Stations of The Cross

And as if by magic, the wonderful Catholic Anarchy posts a link to a set of Stations of The Cross that illustrate my last post well. A quote from Nicholas Lang, the Rector of Saint Paul’s where the paintings are hung, gets it just right.
There are those who find them absolutely compelling and profoundly moving and some who find them very difficult to look at. They are reminders not only of the suffering of one person–Jesus, God’s Son–but of the suffering that continues in our lives and the lives of people all over the globe. The events they depict are not meant to comfort us but to make us think deeply about why Jesus was hung on a cross to die and why people continue to be crucified in a variety of ways because of who they are. If when we walk station to station, we do not see the cross in the pain experienced in Iraq and in the Middle East and in Africa and in so many other parts of the globe–including the violence and oppression in our own cities–we have sadly missed the point.

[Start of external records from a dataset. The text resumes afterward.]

(** C6, as the code has it.  [connect] makes the five steps in the order of
    the source: the connection, the prompt discovery with the parser, the
    privileged mode, the paging, and the mode check.  A step that raises
    ends the run with its exception, after the calls made so far and with
    no call repeated.  When every step returns, the three attributes of the
    prompt are those the parser assigned; the mode check has set
    [_multiple_mode] to [True] if the answer to ["show mode"] contains
    ["multiple"] and has left it as it was otherwise, so that
    [_multiple_mode] is the result of the check when it was [False] before
    [connect], as it is on a new object. *)
Theorem connect_in_order (self : CiscoAsa W) :
  let r := connect self in
  let a1 := _establish_connection self in
  let s1 := with_transport (snd a1) self in
  let r2 := _set_base_prompt s1 in
  let s2 := self_after r2 in
  let a3 := _enable s2 in
  let s3 := with_transport (snd a3) s2 in
  let a4 := _disable_paging s3 in
  let s4 := with_transport (snd a4) s3 in
  let a5 := super_send_command "show mode" true true s4 in
  let s5 := with_transport (snd a5) s4 in
  match fst a1 with
  | inl e =>
      result r = Raised (BaseError e) /\ self_after r = s1 /\
      calls r = [EstablishConnection]
  | inr _ =>
  match result r2 with
  | Raised e =>
      result r = Raised e /\ self_after r = s2 /\
      calls r = [EstablishConnection; FindPrompt]
  | Returned prompt =>
  match fst a3 with
  | inl e =>
      result r = Raised (BaseError e) /\ self_after r = s3 /\
      calls r = [EstablishConnection; FindPrompt; Enable]
  | inr _ =>
  match fst a4 with
  | inl e =>
      result r = Raised (BaseError e) /\ self_after r = s4 /\
      calls r = [EstablishConnection; FindPrompt; Enable; DisablePaging]
  | inr _ =>
  match fst a5 with
  | inl e =>
      result r = Raised (BaseError e) /\ self_after r = s5 /\
      calls r = [EstablishConnection; FindPrompt; Enable; DisablePaging;
                 SendCommand "show mode" true true]
  | inr out =>
      result r = Returned tt /\
      calls r = [EstablishConnection; FindPrompt; Enable; DisablePaging;
                 SendCommand "show mode" true true] /\
      _base_prompt (self_after r) = prompt /\
      _base_prompt (self_after r) = _base_prompt s2 /\
      _current_context (self_after r) = _current_context s2 /\
      _base_pattern (self_after r) = pattern_for ">" "#" prompt /\
      _multiple_mode (self_after r) = (_multiple_mode self || str_in "multiple" out)%bool /\
      (_multiple_mode self = false ->
       _multiple_mode (self_after r) = str_in "multiple" out) /\
      _transport (self_after r) = snd a5
  end end end end end.
Proof.
  cbv zeta. unfold connect, bind, call_base.
  destruct (_establish_connection self) as [[e1 | []] w1]; cbn [fst snd];
    [now repeat split|].
  pose proof (set_base_prompt_calls (with_transport w1 self)) as Hcalls.
  pose proof (set_base_prompt_keeps_mode (with_transport w1 self)) as Hmode.
  assert (Hparsed : forall prompt,
            result (_set_base_prompt (with_transport w1 self)) = Returned prompt ->
            _base_prompt (self_after (_set_base_prompt (with_transport w1 self))) = prompt /\
            _base_pattern (self_after (_set_base_prompt (with_transport w1 self)))
            = pattern_for ">" "#" prompt).
  { intros prompt. rewrite set_base_prompt_run.
    destruct (_find_prompt (with_transport w1 self)) as [[e | raw] w]; cbn [fst snd result];
      [discriminate|].
    destruct (prompt_and_context raw) as [[p c] | e]; cbn [result self_after];
      [|discriminate].
    intros H. injection H as <-. now split. }
  destruct (_set_base_prompt (with_transport w1 self)) as [[prompt | e2] s2 cs2];
    cbn [result self_after calls] in *; subst cs2; [|now repeat split].
  destruct (Hparsed prompt eq_refl) as [Hprompt Hpattern].
  destruct (_enable s2) as [[e3 | []] w3]; cbn [fst snd]; [now repeat split|].
  destruct (_disable_paging (with_transport w3 s2)) as [[e4 | []] w4]; cbn [fst snd];
    [now repeat split|].
  rewrite check_multiple_mode_run. cbv zeta.
  destruct (super_send_command "show mode" true true
              (with_transport w4 (with_transport w3 s2))) as [[e5 | out] w5];
    cbn [fst snd result self_after calls app]; [now repeat split|].
  destruct (str_in "multiple" out); cbn; rewrite ?orb_true_r, ?orb_false_r;
    repeat split; auto.
  intros Hnew. cbn in Hmode. congruence.
Qed.

End Controller.

(** ** Runs on the scripted device *)

Section Runs.

Import PyStr.
Local Open Scope string_scope.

I’ve always enjoyed the stations of the cross as a contemplation. As a child I never got it, but as a teenager the priest explained each station as we went around and spun out the whole richness, beauty and seriousness of their meaning. Does anyone know the history of this ritual? The painter of these stations, Gwyneth Leech, understands this well.
The commission to paint stations of the cross for Saint Paul’s gave me an extraordinary opportunity to explore crucifixion iconography in light of current events. The year that I worked on the commission, starting in March 2004 was dominated by conflict in the Middle East, especially the war in Iraq. The many photographs of the torture and humiliation of captives, whether by soldiers or by insurgents turned the Way of the Cross into a contemporary narrative.
The paintings are also my response to the seeming deluge of images of grief in the press – the grief of families around the world, as well as in the United States, who have lost loved ones to war and to terrorist attacks. I decided to reference these contemporary expressions of suffering and grief that come in the form of newspaper imagery, underlining the enduring message of the road to Calvary and the universal nature of its emotional force.